[Sca-cooks] "Halal" and "Kosher"

Mark Calderwood mark-c at acay.com.au
Thu Apr 10 09:22:18 PDT 2003


--
[ Picked text/plain from multipart/alternative ]
At 14:06 10/04/03 +0000, you wrote:
>In playing around with Andalusian/Maghribi recipes earlier this year, I
>started getting curious about Muslim dietary laws as compared to Jewish
>ones.  On the surface, "halal" and "kosher" share some similarities: no pork
>or pork products, ritual slaughtering of animals, that sort of thing.
>However, there are some differences.  Halal does not prohibit the
>consumption of meat and dairy at the same meal, for example, although it
>does prohibit alcohol.  Can anyone on the list take the comparisons further?
>  Are shellfish prohibited under halal, for example?  Certain body parts
>(Ras' proclivities notwithstanding)?

The Quran prohibits "carrion, blood and swineflesh, and that which has been
killed in the name of any other than Allah". Most foods are considered
halal, except a few prohibited (haram) foods:
    * Swine/pork and its by-products
    * Animals improperly slaughtered or dead before slaughtering
    * Animals killed in the name of anyone other than Allah
    * Alcohol and intoxicants
    * Carnivorous animals, birds of prey and land animals without external
ears (ie reptiles, insects)
    * Blood and blood by-products
    * Foods contaminated with any of the above products
Both halal and kosher prohibit swine, although halal allows most other
meats that kosher doesn't like rabbit and goat. I haven't come across
restricted body parts under halal, for example the camel's foot is a
delicacy offered an honoured guest. Certainly you see all kinds in a halal
butcher's.

Fish and seafood are trickier. The position of the Quran is pretty much
that anything that lives in the water is halal: "Lawful to you is the
pursuit of water-game and its use for food." Some hadith prohibit creatures
who live both in the water and on the land- crabs, tortoises etc, (pretty
much everyone agrees frogs are haram), and some scholars hold a stricter
interpretation that water-creatures without scales (lobster, prawns,
octopus, eel) are not permitted. Basically fish are halal, other stuff is a
judgement call if a strict an observance is being followed. (For processed
seafood, any added ingredients, flavors or cooking methods that introduce
haram ingredients would of course make the seafood haram.)

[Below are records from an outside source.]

(** * predictor_backend: the rule-based match predictor of [api.py]

    A shallow embedding of the aggregation, scoring and formatting code
    behind [POST /predict], followed by the properties stated about it.

    Conventions of the embedding.
    - The pandas frame [df] is a list of rows in file order plus one flag
      that records whether the file had an [xG] column.
    - A float64 cell is [nan] or a finite value; finite values are kept as
      exact rationals, so rounding of the division in a mean is not
      modelled, and no property below rests on the value of a finite mean.
      Integer counts (numpy int64 sums of boolean masks) are [Z].
    - A boolean mask such as [df['Team'] == team] is a predicate on rows;
      [df[mask]] keeps the rows where it holds and [mask.sum()] counts them.
    - A Python [str] is a [string] whose characters are read as the code
      points U+0000 to U+00FF.
    - The parsed request body is a finite map from field names to strings;
      a field that is absent or null is not in the map.
    - The handler's model returns, next to its answer, the calls it made to
      the scorer and to the formatter. *)

From Stdlib Require Import ZArith QArith Qround Qabs List String Ascii Lia Bool.
From Stdlib Require Import Permutation Sorted DecimalString.
From stdpp Require Import gmap strings.
Import ListNotations.

Local Open Scope string_scope.
Local Open Scope Z_scope.

(** ** Cells and columns *)

(** A float64 cell. *)
Inductive number : Type :=
| nan : number
| fin (q : Q) : number.

(** [a > b] on float64: false as soon as one side is not a number. *)
Definition gt (a b : number) : bool :=
  match a, b with
  | fin x, fin y => negb (Qle_bool x y)
  | _, _ => false
  end.

(** One line of [epl_matches_2017_2023.csv]. *)
Record Row : Type := mkRow {
  date : string;
  Team : string;
  Opponent : string;
  Result : string;
  GF : number;
  GA : number;
  xG : number
}.

(** The frame: [has_xG] answers ['xG' in frame]; when it is false the [xG]
    field of the rows is never read. *)
Record DataFrame : Type := mkFrame {
  has_xG : bool;
  rows : list Row
}.

Definition mask : Type := Row -> bool.
Lemma step_utimens c path atime mtime :
  preserved cnt (fs_utimens c path atime mtime s).
Proof.
  unfold fs_utimens. destruct (_g_read_only c); [by apply preserved_same |].
  apply keeps_step; [| done | done]. cbv zeta.
  apply keeps_find; intros r _ _. destruct (r =? -1); [apply keeps_ret |].
  apply keeps_bind; [| intros; apply keeps_ret]. apply keeps_attrs.
  intros k Hk. rewrite !fmap_cons in Hk. cbn [fst fmap list_fmap] in Hk.
  repeat (apply elem_of_cons in Hk as [-> | Hk]; [by eexists _, _ |]).
  by apply elem_of_nil in Hk.
Qed.

Lemma keeps_set i a v :
  a <> TYPE -> a <> SIZE -> a <> DATA ->
  keeps cnt (redisCommand (SET (INODE i a) v)).
Proof.
  intros. apply keeps_harmless. intros k ->%list_elem_of_singleton.
  by eexists _, _.
Qed.

Lemma step_rename c old path : preserved cnt (fs_rename c old path s).
Proof.
  unfold fs_rename. destruct (_g_read_only c); [by apply preserved_same |].
  apply keeps_step; [| done | done].
  apply keeps_find; intros r Hint Hle. destruct (r =? -1); [apply keeps_ret |].
  apply keeps_bind; [by apply keeps_set | intros _].
  apply keeps_find_ptr; intros p1 _ _.
  apply keeps_bind; [apply keeps_srem | intros _].
  apply keeps_find_ptr; intros p2 _ _.
  apply keeps_bind; [| intros; apply keeps_ret].
  apply keeps_sadd. by rewrite atoi_fmt_d, to_int_id.
Qed.

End StepsWriting.

Section StepsLinking.

Variable cnt : Z.
Variable s : conn.
Hypothesis Hstep : in_step s.
Hypothesis Hinv : store_inv (db s) cnt.

Lemma keeps_find_rec fuel p : keeps cnt (find_inode_rec fuel p).
Proof.
  intros d l H. destruct (find_inode_rec_ready fuel p d l) as (l' & E).
  rewrite E. by eexists _, d, _.
Qed.

Lemma keeps_find_in_directory parent_inode entry :
  keeps cnt (find_in_directory parent_inode entry).
Proof.
  intros d l H.
  destruct (find_in_directory_ready parent_inode entry d l) as (l' & E).
  rewrite E. by eexists _, d, _.
Qed.

Lemma keeps_touch e inode :
  keeps cnt
    (if inode =? -1 then ret 0
     else redisCommand (SET (INODE (fmt_d inode) ATIME) (fmt_d (time_now e))) ;;
          ret 0).
Proof.
  destruct (inode =? -1); [apply keeps_ret |].
  apply keeps_bind; [by apply keeps_set | intros; apply keeps_ret].
Qed.

Lemma step_touch e c path : preserved cnt (touch_atime e c path s).
Proof.
  unfold touch_atime. destruct (_g_fast c); [by apply preserved_same |].
  destruct (String.eqb_spec path "/") as [-> | Hne].
  - rewrite bind_run. change (find_inode "/" s) with (Some (-99), s).
    cbv iota beta. change (-99 =? -1) with false. cbv iota.
    change (fmt_d (-99)) with "-99".
    destruct s as [d [] i l].
    + destruct Hstep as [H | H]; cbn [inbuf] in H; subst i.
      * destruct (keeps_touch e (-99) d l Hinv) as (r & d' & l' & E & Hinv').
        change (-99 =? -1) with false in E. cbv iota in E.
        change (fmt_d (-99)) with "-99" in E.
        change (Conn d true [] l) with (ready d l). rewrite E.
        by apply preserved_ready.
      * unfold redisCommand. rewrite !bind_run, append_run. cbn [app].
        rewrite get_reply_run. cbn [exec fst snd].
        split; [| intros _; by right]. exists cnt. split; [lia |].
        apply (inv_harmless [SET (INODE "-99" ATIME) (fmt_d (time_now e))]
                 d cnt Hinv).
        intros cm k ->%list_elem_of_singleton ->%list_elem_of_singleton.
        by eexists _, _.
    + unfold redisCommand, redisAppendCommand. rewrite !bind_run.
      cbn [connected]. by apply preserved_same.
  - unfold find_inode. destruct (String.length path) as [| f].
    + cbn [find_inode_rec]. apply String.eqb_neq in Hne. rewrite Hne.
      rewrite bind_run. by apply preserved_same.
    + cbn [find_inode_rec]. apply String.eqb_neq in Hne. rewrite Hne.
      destruct (alive_step s Hstep) as (l0 & E0).
      rewrite bind_run, bind_run, E0.
      assert (Hk : keeps cnt
                (match get_parent path with
                 | Some parent =>
                     parent_inode <- find_inode_rec f parent ;;
                     find_in_directory parent_inode (get_basename path)
                 | None => crash
                 end)).
      { destruct (get_parent path); [| apply keeps_crash].
        apply keeps_bind; [apply keeps_find_rec |].
        intros. apply keeps_find_in_directory. }
      destruct (Hk _ l0 Hinv) as (r & d' & l' & -> & Hinv').
      destruct r as [inode |]; [| by apply preserved_ready].
      destruct (keeps_touch e inode d' l' Hinv') as (r & d2 & l2 & -> & Hinv2).
      by apply preserved_ready.
Qed.

End StepsLinking.

Section StepsStoring.

Variable cnt : Z.
Variable s : conn.
Hypothesis Hstep : in_step s.
Hypothesis Hinv : store_inv (db s) cnt.

Lemma preserved_later {A} (r : option A) d l cnt' :
  cnt <= cnt' -> store_inv d cnt' -> preserved cnt (r, ready d l).
Proof. intros Hle H. split; [by exists cnt' | intros _; by left]. Qed.

Lemma call_store {A} (m : M A) : db (call m s).2 = db (m s).2.
Proof. unfold call. rewrite bind_run. by destruct (m s) as [[a |] s']. Qed.

(** *** write *)

Lemma fs_write_step c e path buf offset :
  _g_read_only c = false ->
  exists l,
    fs_write c e path buf offset s
    = match resolve (db s) path with
      | Some inode =>
          (Some (to_int (Z.of_nat (String.length buf))),
           ready (exec_all (write_cmds c e inode buf offset) (db s)) l)
      | None => (None, ready (db s) l)
      end.
Proof.
  intros Hro. unfold fs_write. rewrite Hro.
  destruct (alive_step s Hstep) as (l0 & E0). rewrite bind_run, E0.
  destruct (find_inode_ready path (db s) l0) as (l1 & E1).
  rewrite bind_run, E1.
  destruct (resolve (db s) path) as [inode |]; [| by eexists].
  unfold write_cmds. destruct (offset =? 0).
  - rewrite !bind_run. unfold ready. rewrite append_run. cbn [app drain].
    rewrite bind_run, get_reply_run. cbn [ret exec_all foldl]. by eexists.
  - rewrite (bind_run (_ ;; _)).
    rewrite bind_run. unfold ready. rewrite append_run.
    rewrite bind_run, append_run. cbn [app].
    destruct (_g_fast c).
    + rewrite bind_run. cbn [ret drain]. rewrite bind_run, get_reply_run.
      rewrite bind_run, get_reply_run. cbn [ret exec_all foldl app].
      by eexists.
    + rewrite (bind_run (_ ;; _)). rewrite bind_run, append_run. cbn [app drain].
      rewrite bind_run, get_reply_run. cbn [ret].
      rewrite bind_run, get_reply_run. rewrite bind_run, get_reply_run.
      cbn [ret exec_all foldl app]. by eexists.
Qed.
(** C3.  A constructed dataset lists the paths of the
    AD_processed directory, in listing order, followed by those of the
    NC_processed directory; [dataset[idx]] for [idx] in the first part
    opens that AD path and carries label 1, and for [idx] in the second
    part opens that NC path and carries label 0. *)
Theorem dataset_order_and_labels root0 split tr s ds s' :
  ADNIDataset.__init__ root0 split tr s = (Ok ds, s') ->
  exists ad nc,
    os.listdir (join (join root0 split) "AD_processed") s' = (Ok ad, s') /\
    os.listdir (join (join root0 split) "NC_processed") s' = (Ok nc, s') /\
    ADNIDataset.ad_images ds = join (join (join root0 split) "AD_processed") <$> ad /\
    ADNIDataset.nc_images ds = join (join (join root0 split) "NC_processed") <$> nc /\
    ADNIDataset.images ds = ADNIDataset.ad_images ds ++ ADNIDataset.nc_images ds /\
    ADNIDataset.__len__ ds = (length ad + length nc)%nat /\
    forall idx s1,
      (0 <= idx < Z.of_nat (length ad) ->
         exists p, ADNIDataset.ad_images ds !! Z.to_nat idx = Some p /\
           ADNIDataset.labels ds !! Z.to_nat idx = Some 1 /\
           ADNIDataset.__getitem__ ds idx s1 =
             match PIL.open_L p s1 with
             | Ok img => Ok (default id tr img, 1)
             | Raise e => Raise e
             end) /\
      (Z.of_nat (length ad) <= idx < Z.of_nat (ADNIDataset.__len__ ds) ->
         exists p, ADNIDataset.nc_images ds !! (Z.to_nat idx - length ad)%nat = Some p /\
           ADNIDataset.labels ds !! Z.to_nat idx = Some 0 /\
           ADNIDataset.__getitem__ ds idx s1 =
             match PIL.open_L p s1 with
             | Ok img => Ok (default id tr img, 0)
             | Raise e => Raise e
             end).
Proof.
  intros [_ Hc]%init_ok. apply collect_ok in Hc as (_ & ad & nc & Had & Hnc & ->).
  simpl in Had, Hnc. exists ad, nc. unfold os.listdir. rewrite Had, Hnc. simpl.
  set (adp := join (join root0 split) "AD_processed").
  set (ncp := join (join root0 split) "NC_processed").
  do 5 (split; [done|]). split.
  { unfold ADNIDataset.__len__. simpl. by rewrite length_app, !length_fmap. }
  intros idx s1. unfold ADNIDataset.__len__, ADNIDataset.__getitem__. simpl.
  rewrite length_app, !length_fmap. split; intros Hidx.
  - destruct (lookup_lt_is_Some_2 ad (Z.to_nat idx)) as [f Hf]; [lia|].
    exists (join adp f). rewrite list_lookup_fmap, Hf. split; [done|].
    assert (Hl : (replicate (length ad) 1 ++ replicate (length nc) 0) !! Z.to_nat idx
                 = Some 1).
    { rewrite lookup_app_l by (rewrite length_replicate; lia).
      apply lookup_replicate_2. lia. }
    split; [done|].
    rewrite !getitem_nonneg by lia.
    rewrite lookup_app_l by (rewrite length_fmap; lia).
    rewrite list_lookup_fmap, Hf, Hl. simpl.
    destruct (PIL.open_L (join adp f) s1); [|done]. by destruct tr.
  - destruct (lookup_lt_is_Some_2 nc (Z.to_nat idx - length ad)) as [f Hf]; [lia|].
    exists (join ncp f). rewrite list_lookup_fmap, Hf. split; [done|].
    assert (Hl : (replicate (length ad) 1 ++ replicate (length nc) 0) !! Z.to_nat idx
                 = Some 0).
    { rewrite lookup_app_r by (rewrite length_replicate; lia).
      rewrite length_replicate. apply lookup_replicate_2. lia. }
    split; [done|].
    rewrite !getitem_nonneg by lia.
    rewrite lookup_app_r by (rewrite length_fmap; lia).
    rewrite length_fmap, list_lookup_fmap, Hf, Hl. simpl.
    destruct (PIL.open_L (join ncp f) s1); [|done]. by destruct tr.
Qed.
Lemma capacity_flush_length_witness :
  let cs := replicate 128 97 in
  32 <= 32 /\ uint_t_range 32 demo_addr /\
  Forall (fun c => c <> 10) cs /\
  length cs = Z.to_nat PI_LIBC_PUTC_BUFFER_SIZE /\
  to_uint_t 32 (to_long 32 (cursor_after_buffer PI_LIBC_PUTC_BUFFER_SIZE 0
                              PI_LIBC_PUTC_BUFFER_SIZE)) = 0 /\
  exists mem : list Z,
    let lw := to_uint_t 32
                (to_long 32 (cursor_after_buffer PI_LIBC_PUTC_BUFFER_SIZE 0
                               PI_LIBC_PUTC_BUFFER_SIZE)) in
    let e := EvTrap SEMIHOSTING_SYS_WRITE (Block [1; demo_addr; lw]) mem in
    (forall n : nat, (n < length cs)%nat ->
       traps (exec (put_chars 32 demo_host demo_addr cursor_after_buffer (take n cs))
                init) = []) /\
    traps (exec (put_chars 32 demo_host demo_addr cursor_after_buffer cs) init) = [e] /\
    mem = map to_char cs /\
    transmitted demo_addr e = take (Z.to_nat lw) (map to_char cs) /\
    __pi_libc_buffer_index
      (exec (put_chars 32 demo_host demo_addr cursor_after_buffer cs) init) = 0.
Proof.
  intros cs.
  assert (Hnl : Forall (fun c : Z => c <> 10) cs)
    by (apply Forall_replicate; lia).
  assert (Hlen : length cs = Z.to_nat PI_LIBC_PUTC_BUFFER_SIZE)
    by apply length_replicate.
  repeat (split; [assumption || exact demo_xlen || exact demo_addr_word|]).
  split; [reflexivity|].
  exact (capacity_flush_length 32 demo_host demo_addr cursor_after_buffer
           demo_xlen demo_addr_word cs Hnl Hlen).
Defined.

Lemma cursor_invariant_witness :
  32 <= 32 /\ uint_t_range 32 demo_addr /\
  (forall w : world, reachable 32 demo_host demo_addr cursor_after_buffer w ->
     0 <= __pi_libc_buffer_index w <= PI_LIBC_PUTC_BUFFER_SIZE) /\
  (forall cs : list Z,
     let w := exec (put_chars 32 demo_host demo_addr cursor_after_buffer cs) init in
     __pi_libc_buffer_index w = Z.of_nat (length (pending cs)) /\
     take (Z.to_nat (__pi_libc_buffer_index w)) (__pi_libc_buffer w) = pending cs) /\
  (forall (w : world) (c stream : Z),
     reachable 32 demo_host demo_addr cursor_after_buffer w ->
     let w' := exec (__pi_libc_fputc_safe 32 demo_host demo_addr cursor_after_buffer c stream) w in
     (exists evs : list event,
        trace w' = trace w ++ EvStore (__pi_libc_buffer_index w) (to_char c) :: evs) /\
     (__pi_libc_buffer_index w + 1 = PI_LIBC_PUTC_BUFFER_SIZE \/ c = 10 ->
        (exists (lw : Z) (mem : list Z),
           traps w' = traps w ++
             [EvTrap SEMIHOSTING_SYS_WRITE (Block [1; demo_addr; lw]) mem] /\
           (__pi_libc_buffer_index w + 1 < PI_LIBC_PUTC_BUFFER_SIZE ->
            lw = __pi_libc_buffer_index w + 1)) /\
        __pi_libc_buffer_index w' = 0) /\
     (~ (__pi_libc_buffer_index w + 1 = PI_LIBC_PUTC_BUFFER_SIZE \/ c = 10) ->
        traps w' = traps w /\
        __pi_libc_buffer_index w' = __pi_libc_buffer_index w + 1) /\
     (0 <= c < 256 -> to_char c = c)) /\
  (forall cs : list Z,
     Forall (fun c => c <> 10) cs ->
     Z.of_nat (length cs) < PI_LIBC_PUTC_BUFFER_SIZE ->
     traps (exec (put_chars 32 demo_host demo_addr cursor_after_buffer cs) init) = []).
Proof.
  split; [exact demo_xlen|]. split; [exact demo_addr_word|].
  exact (cursor_invariant 32 demo_host demo_addr cursor_after_buffer demo_xlen demo_addr_word).
Defined.
(** * xeokit: the batching occlusion renderer and the Ortho projection

    A shallow embedding of [BatchingOcclusionRenderer] (draw orchestration of
    one batching layer) and of the [Ortho] camera projection, both found in
    [src/scene/camera/Ortho.js], together with the properties the
    specification states about them.

    JavaScript objects become records, [null]/[undefined] become [None],
    the calls made on the WebGL context become a list of [GLCall] events, and
    a [TypeError] raised by a property access on [undefined] becomes the
    [Throw] completion of a small state/trace/exception monad. *)

From Stdlib Require Import List String ZArith Bool Arith Lia DecimalString
  DecimalNat.
From Stdlib Require SpecFloat.
Import ListNotations.
Local Open Scope list_scope.

(** ** Handles owned by the WebGL wrapper classes *)

(** A [WebGLUniformLocation]; [program.getLocation] yields [null] for a
    uniform the shader does not have. *)
Definition UniformLocation : Type := nat.

(** The attribute wrapper returned by [program.getAttribute]; [undefined]
    for an attribute the shader does not declare. *)
Definition Attribute : Type := nat.

(** An array buffer of a batching layer. *)
Definition ArrayBuf : Type := nat.

(** The index buffer of a batching layer, with the two fields [drawLayer]
    reads from it. *)
Record IndicesBuf : Type := mkIndicesBuf {
  indicesHandle : nat;
  numItems : nat;
  itemType : nat
}.

(** [webgl/Program.js] is not among the sources.  A [Program.t] is what
    [new Program(gl, shaderSource)] hands to the renderer: its id, its
    [errors] field ([null] when the shaders compiled and linked) and its two
    lookup methods. *)
Module Program.

Record t : Type := mk {
  id : nat;
  errors : option (list string);
  getLocation : string -> option UniformLocation;
  getAttribute : string -> option Attribute
}.

End Program.

(** ["name" + i] for a loop index [i]. *)
Definition indexed (name : string) (i : nat) : string :=
  (name ++ NilEmpty.string_of_uint (Nat.to_uint i))%string.

(** The three uniform locations kept per section plane. *)
Record SectionPlaneUniforms : Type := mkSectionPlaneUniforms {
  uActive : option UniformLocation;
  uPos : option UniformLocation;
  uDir : option UniformLocation
}.
(** From the state [(i, d)] the dynamic-extent loop runs [remaining N source i]
    iterations, writes slot [d + j] from source index [i + j * N], and
    touches nothing else. *)
Lemma dynamic_loop_no_wrap fuel : forall i d (dest : list T),
  0 <= i -> 0 <= d ->
  d + remaining N source i <= size dest -> size dest < SIZE_MOD size_bits ->
  (Z.to_nat (remaining N source i) < fuel)%nat ->
  exists dest',
    Dynamic.copy_loop size_bits fuel N source i d dest
    = (Returned (i + remaining N source i * N, d + remaining N source i), dest')
    /\ length dest' = length dest
    /\ (forall j, 0 <= j < remaining N source i ->
          dest' !! Z.to_nat (d + j) = source !! Z.to_nat (i + j * N))
    /\ (forall n : nat, Z.of_nat n < d \/ d + remaining N source i <= Z.of_nat n ->
          dest' !! n = dest !! n).
Proof.
  induction fuel as [|fuel IH]; intros i d dest Hi Hd Hcap Hdest Hfuel; [lia|].
  destruct (Z_lt_le_dec i (size source)) as [Hlt|Hge].
  - destruct (read_Some source i ltac:(lia)) as [x Hx].
    pose proof (remaining_step i Hlt) as Hrem.
    assert (0 <= remaining N source (i + N)) by (unfold remaining; lia).
    rewrite (dynamic_loop_step size_bits fuel N source i d dest x Hi Hx)
      by lia.
    rewrite !size_add_no_wrap by lia.
    destruct (IH (i + N) (d + 1) (<[Z.to_nat d := x]> dest))
      as (dest' & Hrun & Hlen & Hcopied & Hkept);
      try rewrite size_length_insert; try lia.
    exists dest'. rewrite Hrun, Hrem. split; [do 3 f_equal; ring|].
    split; [now rewrite Hlen, length_insert|]. split.
    + intros j Hj. destruct (Z.eq_dec j 0) as [->|Hj0].
      * rewrite Z.add_0_r, Z.mul_0_l, Z.add_0_r, Hx.
        rewrite Hkept by lia.
        apply list_lookup_insert_eq. unfold size in Hcap. lia.
      * replace (d + j) with (d + 1 + (j - 1)) by ring.
        replace (i + j * N) with (i + N + (j - 1) * N) by ring.
        apply Hcopied. lia.
    + intros n Hn. rewrite Hkept by lia.
      apply list_lookup_insert_ne. lia.
  - rewrite (dynamic_loop_exit size_bits fuel N source i d dest Hge).
    rewrite (remaining_exhausted i Hge).
    exists dest. split; [do 3 f_equal; ring|].
    split; [reflexivity|]. split; [intros j Hj; lia|reflexivity].
Qed.

(** Where the destination can hold what remains, the destination bound of
    the static-extent loop never decides: the loop is the dynamic one. *)
Lemma static_loop_no_wrap fuel : forall i d (dest : list T),
  0 <= i -> 0 <= d ->
  d + remaining N source i <= size dest -> size dest < SIZE_MOD size_bits ->
  Static.copy_loop size_bits fuel N (size source) (size dest) source i d dest
  = Dynamic.copy_loop size_bits fuel N source i d dest.
Proof.
  induction fuel as [|fuel IH]; intros i d dest Hi Hd Hcap Hdest; [reflexivity|].
  destruct (Z_lt_le_dec i (size source)) as [Hlt|Hge].
  - destruct (read_Some source i ltac:(lia)) as [x Hx].
    pose proof (remaining_step i Hlt) as Hrem.
    assert (0 <= remaining N source (i + N)) by (unfold remaining; lia).
    rewrite (dynamic_loop_step size_bits fuel N source i d dest x Hi Hx)
      by lia.
    rewrite (static_loop_step size_bits fuel N (size dest) source i d dest x
               Hi Hx) by lia.
    rewrite !size_add_no_wrap by lia.
    rewrite <- (size_length_insert dest (Z.to_nat d) x) at 1.
    apply IH; try rewrite size_length_insert; lia.
  - rewrite (dynamic_loop_exit size_bits fuel N source i d dest Hge).
    apply static_loop_exit. now left.
Qed.

End LoopNoWrap.

(** ** The loops always finish within the fuel they are given *)

Section LoopFuel.

Variable size_bits : positive.
Context {T : Type}.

Halal and kosher both require slaughtering an animal in an approved method
(zabihah); in this case with the animal on the ground, using a very sharp
blade to sever the blood vessels in the throat while a blessing or the name
of Allah is spoken.

There is no requirement for separating meat and dairy under halal, for
example Madira dishes. Cheeses can be mushbooh or haram if they contain
animal rennet from a haram or non-zabihah animal.

Halal has three categories of food: halal (lawful), haram (forbidden) and
mushbooh ("suspected"/ doubtful, a small group including rennet,
shortening, glycerides, enzymes and whey), rather than "types" like meat,
milk, and pareve (neutral foods) in kosher. Halal applies only to food not
utensils as kosher does. Interestingly there doesn't seem to be any kind of
kashering in halal- If it's haram, it's haram.

Basically the purposes and principles of halal and kosher are the same,
halal looks like the more straighforward version.